- Task
In the data below, one line contains "(** * fast-orm: query" and a later one contains "(QueryBuilder, Connection, Model, MigrationRunner)". Print both, with every line between them, exactly and alone.

- Task inputs

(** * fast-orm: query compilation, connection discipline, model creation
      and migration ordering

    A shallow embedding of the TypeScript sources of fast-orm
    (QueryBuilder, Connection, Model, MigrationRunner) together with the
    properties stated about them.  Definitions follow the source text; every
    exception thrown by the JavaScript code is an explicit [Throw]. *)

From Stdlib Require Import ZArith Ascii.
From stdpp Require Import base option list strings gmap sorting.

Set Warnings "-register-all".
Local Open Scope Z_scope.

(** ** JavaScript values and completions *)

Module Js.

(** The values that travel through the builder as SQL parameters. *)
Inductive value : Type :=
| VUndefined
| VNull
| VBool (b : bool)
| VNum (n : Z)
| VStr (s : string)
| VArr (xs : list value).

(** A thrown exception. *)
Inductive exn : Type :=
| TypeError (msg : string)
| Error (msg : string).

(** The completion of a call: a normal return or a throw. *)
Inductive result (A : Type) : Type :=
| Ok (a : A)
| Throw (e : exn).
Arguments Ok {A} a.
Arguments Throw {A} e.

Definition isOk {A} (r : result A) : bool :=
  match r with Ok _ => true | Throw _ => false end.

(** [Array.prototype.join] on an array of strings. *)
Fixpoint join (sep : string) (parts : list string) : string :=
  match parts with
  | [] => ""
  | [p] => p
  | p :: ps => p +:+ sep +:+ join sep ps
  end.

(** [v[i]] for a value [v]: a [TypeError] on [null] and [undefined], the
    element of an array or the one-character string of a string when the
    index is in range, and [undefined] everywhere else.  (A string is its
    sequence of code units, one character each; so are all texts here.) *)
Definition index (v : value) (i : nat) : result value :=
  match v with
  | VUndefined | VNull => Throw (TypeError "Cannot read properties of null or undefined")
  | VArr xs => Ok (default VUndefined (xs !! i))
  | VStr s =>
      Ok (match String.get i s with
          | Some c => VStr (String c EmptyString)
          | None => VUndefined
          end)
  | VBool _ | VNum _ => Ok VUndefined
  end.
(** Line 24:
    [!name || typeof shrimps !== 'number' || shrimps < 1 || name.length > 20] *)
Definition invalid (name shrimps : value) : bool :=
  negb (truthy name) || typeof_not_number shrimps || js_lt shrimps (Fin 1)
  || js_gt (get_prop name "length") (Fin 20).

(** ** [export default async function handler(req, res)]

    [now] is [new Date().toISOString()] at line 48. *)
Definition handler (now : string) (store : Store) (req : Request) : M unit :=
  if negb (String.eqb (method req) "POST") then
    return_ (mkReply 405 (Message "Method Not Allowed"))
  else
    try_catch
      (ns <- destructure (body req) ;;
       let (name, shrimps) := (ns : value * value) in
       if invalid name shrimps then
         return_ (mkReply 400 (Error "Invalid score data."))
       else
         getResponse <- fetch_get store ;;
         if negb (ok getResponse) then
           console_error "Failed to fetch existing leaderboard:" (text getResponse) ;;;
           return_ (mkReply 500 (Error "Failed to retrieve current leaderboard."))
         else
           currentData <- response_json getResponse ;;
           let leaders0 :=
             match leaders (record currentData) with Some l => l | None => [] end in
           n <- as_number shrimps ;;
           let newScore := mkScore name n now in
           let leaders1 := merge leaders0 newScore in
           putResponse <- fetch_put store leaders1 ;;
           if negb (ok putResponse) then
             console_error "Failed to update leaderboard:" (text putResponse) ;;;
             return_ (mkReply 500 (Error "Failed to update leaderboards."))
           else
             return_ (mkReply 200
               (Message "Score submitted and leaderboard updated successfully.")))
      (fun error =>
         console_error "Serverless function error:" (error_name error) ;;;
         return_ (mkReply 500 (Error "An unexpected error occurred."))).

--

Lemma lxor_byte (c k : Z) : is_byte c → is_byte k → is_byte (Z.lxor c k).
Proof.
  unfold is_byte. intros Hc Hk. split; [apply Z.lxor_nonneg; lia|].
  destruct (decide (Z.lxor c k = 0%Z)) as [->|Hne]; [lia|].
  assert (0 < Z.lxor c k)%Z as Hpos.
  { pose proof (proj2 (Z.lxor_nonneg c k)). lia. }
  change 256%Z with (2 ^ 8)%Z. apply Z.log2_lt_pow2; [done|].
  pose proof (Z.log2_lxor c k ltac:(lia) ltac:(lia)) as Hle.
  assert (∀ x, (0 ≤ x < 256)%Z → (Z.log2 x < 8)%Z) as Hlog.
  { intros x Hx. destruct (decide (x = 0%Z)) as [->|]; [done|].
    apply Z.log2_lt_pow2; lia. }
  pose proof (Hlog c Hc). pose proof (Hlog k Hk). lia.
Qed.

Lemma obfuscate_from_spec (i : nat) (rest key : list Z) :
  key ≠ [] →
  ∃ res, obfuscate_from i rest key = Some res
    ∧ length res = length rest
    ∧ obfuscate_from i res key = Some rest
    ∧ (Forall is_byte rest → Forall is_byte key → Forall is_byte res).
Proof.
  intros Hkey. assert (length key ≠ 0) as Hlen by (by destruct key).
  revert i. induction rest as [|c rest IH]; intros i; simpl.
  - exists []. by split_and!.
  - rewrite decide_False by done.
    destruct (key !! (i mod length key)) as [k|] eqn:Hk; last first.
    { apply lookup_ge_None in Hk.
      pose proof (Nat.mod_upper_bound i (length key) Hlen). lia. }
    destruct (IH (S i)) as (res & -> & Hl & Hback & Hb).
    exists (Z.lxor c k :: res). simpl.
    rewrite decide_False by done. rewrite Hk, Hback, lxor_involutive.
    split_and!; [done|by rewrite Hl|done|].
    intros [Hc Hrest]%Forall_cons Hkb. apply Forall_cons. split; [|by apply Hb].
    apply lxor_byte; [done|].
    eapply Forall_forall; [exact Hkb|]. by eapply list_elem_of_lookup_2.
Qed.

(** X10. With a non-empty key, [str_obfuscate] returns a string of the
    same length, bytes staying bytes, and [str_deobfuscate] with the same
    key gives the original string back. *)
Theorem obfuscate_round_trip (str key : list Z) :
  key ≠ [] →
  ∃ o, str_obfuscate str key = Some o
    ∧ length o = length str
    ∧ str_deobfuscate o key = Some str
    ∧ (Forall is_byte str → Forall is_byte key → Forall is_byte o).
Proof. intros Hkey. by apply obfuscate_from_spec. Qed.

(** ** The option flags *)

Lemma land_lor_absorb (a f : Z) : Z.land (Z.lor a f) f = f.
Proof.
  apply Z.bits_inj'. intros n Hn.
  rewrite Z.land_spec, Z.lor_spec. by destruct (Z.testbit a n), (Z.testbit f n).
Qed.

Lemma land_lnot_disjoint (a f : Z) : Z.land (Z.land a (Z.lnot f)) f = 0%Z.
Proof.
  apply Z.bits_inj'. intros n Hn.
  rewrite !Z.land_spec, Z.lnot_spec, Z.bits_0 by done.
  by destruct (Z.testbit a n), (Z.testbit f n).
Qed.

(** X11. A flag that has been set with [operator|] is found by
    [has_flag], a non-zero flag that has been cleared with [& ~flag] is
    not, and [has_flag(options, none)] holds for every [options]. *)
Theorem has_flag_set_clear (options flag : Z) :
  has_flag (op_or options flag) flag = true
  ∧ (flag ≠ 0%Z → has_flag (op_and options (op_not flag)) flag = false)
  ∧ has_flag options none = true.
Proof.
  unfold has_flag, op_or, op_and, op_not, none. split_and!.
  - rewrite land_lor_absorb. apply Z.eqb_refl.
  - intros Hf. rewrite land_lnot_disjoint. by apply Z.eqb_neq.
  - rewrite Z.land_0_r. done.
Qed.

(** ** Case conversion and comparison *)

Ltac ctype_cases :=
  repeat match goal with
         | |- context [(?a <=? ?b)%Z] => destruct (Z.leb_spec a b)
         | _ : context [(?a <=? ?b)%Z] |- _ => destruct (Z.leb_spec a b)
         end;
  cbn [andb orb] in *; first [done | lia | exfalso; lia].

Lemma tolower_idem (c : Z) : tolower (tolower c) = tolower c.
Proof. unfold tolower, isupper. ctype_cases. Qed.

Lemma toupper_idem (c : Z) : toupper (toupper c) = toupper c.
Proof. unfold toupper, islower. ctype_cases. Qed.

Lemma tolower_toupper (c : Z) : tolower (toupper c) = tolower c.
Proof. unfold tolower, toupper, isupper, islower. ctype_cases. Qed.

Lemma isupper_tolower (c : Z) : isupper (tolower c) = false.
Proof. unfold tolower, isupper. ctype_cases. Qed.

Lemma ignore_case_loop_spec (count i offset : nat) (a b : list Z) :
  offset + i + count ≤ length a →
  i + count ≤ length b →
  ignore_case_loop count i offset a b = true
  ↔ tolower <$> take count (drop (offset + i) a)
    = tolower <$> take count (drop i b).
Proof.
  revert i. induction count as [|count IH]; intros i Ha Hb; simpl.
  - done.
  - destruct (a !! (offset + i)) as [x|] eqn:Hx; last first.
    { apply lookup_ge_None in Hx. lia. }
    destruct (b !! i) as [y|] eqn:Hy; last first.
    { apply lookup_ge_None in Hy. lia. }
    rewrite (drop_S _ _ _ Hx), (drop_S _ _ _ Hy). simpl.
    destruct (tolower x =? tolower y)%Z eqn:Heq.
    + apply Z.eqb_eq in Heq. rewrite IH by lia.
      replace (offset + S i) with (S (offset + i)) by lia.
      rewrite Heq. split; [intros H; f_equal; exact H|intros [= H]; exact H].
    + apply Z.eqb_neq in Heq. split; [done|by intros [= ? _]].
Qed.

- Answer to this task
(** * fast-orm: query compilation, connection discipline, model creation
      and migration ordering

    A shallow embedding of the TypeScript sources of fast-orm
    (QueryBuilder, Connection, Model, MigrationRunner) together with the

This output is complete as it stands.